Excerpted data:
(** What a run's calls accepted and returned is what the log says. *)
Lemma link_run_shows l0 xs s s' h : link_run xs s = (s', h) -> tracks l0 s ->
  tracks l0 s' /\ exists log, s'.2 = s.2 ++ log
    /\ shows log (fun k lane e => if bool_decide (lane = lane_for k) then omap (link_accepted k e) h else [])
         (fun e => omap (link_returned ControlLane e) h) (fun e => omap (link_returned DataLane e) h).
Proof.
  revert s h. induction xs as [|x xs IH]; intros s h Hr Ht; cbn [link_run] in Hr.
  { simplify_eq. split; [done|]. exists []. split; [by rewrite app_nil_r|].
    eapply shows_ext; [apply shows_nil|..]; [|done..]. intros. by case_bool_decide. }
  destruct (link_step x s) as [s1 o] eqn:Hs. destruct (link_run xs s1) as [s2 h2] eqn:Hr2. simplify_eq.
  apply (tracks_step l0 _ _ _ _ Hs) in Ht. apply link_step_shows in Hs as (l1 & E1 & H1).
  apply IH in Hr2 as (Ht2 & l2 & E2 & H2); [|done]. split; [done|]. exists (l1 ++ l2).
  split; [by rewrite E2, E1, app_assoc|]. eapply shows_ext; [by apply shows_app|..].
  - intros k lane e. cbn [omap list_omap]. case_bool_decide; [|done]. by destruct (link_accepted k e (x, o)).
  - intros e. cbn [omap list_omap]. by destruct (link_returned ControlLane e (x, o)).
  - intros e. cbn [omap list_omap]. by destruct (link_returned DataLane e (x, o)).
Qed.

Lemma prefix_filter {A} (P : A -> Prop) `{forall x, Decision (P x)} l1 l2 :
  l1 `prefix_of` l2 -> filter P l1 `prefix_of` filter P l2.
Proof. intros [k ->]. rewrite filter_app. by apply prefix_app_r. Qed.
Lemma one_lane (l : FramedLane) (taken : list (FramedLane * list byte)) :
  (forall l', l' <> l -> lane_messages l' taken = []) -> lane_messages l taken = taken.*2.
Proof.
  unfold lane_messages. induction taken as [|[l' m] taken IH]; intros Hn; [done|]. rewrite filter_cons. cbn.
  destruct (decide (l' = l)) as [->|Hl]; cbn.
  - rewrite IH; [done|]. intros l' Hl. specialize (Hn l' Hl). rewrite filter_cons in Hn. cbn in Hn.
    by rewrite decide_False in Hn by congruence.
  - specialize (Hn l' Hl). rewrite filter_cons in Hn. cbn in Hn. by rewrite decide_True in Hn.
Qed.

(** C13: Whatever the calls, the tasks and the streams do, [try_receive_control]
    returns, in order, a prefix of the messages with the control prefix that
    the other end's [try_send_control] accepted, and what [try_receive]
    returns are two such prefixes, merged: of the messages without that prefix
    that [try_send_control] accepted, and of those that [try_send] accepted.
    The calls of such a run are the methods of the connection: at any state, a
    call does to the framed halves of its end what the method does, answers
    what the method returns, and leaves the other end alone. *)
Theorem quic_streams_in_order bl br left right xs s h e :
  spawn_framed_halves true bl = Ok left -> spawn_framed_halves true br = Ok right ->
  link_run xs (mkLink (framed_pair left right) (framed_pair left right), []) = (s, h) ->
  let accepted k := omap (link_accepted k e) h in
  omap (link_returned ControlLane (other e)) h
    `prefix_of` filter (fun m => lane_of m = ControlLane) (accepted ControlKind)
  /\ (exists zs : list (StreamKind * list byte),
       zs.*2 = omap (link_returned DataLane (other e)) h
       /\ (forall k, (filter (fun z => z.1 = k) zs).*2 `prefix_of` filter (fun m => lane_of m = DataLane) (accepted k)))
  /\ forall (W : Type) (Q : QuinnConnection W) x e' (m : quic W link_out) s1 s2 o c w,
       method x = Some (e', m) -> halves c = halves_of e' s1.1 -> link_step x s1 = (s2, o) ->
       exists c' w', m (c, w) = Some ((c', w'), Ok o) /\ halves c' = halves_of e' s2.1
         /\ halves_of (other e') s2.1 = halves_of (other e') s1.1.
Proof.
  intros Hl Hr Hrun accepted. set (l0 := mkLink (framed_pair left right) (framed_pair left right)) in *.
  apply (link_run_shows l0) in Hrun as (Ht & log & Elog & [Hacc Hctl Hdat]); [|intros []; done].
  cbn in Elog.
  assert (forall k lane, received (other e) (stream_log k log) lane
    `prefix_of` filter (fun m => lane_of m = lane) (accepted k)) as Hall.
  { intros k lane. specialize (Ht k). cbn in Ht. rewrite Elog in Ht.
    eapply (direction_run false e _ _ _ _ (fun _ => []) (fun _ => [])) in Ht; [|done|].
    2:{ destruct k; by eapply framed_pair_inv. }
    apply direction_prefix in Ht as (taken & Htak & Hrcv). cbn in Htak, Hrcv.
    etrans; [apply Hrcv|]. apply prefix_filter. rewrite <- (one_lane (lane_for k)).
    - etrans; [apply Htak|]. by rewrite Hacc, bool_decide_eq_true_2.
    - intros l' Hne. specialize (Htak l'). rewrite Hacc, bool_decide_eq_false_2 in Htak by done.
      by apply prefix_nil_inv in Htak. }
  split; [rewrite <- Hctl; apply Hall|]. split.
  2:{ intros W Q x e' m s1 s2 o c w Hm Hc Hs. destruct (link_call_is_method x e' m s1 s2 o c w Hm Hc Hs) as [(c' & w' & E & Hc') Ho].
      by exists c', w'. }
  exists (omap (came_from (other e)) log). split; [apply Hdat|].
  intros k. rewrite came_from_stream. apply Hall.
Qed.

Problem requirements: Every line of the entries that includes "induction" must be copied into the answer.

Answer below:
  revert s h. induction xs as [|x xs IH]; intros s h Hr Ht; cbn [link_run] in Hr.
  unfold lane_messages. induction taken as [|[l' m] taken IH]; intros Hn; [done|]. rewrite filter_cons. cbn.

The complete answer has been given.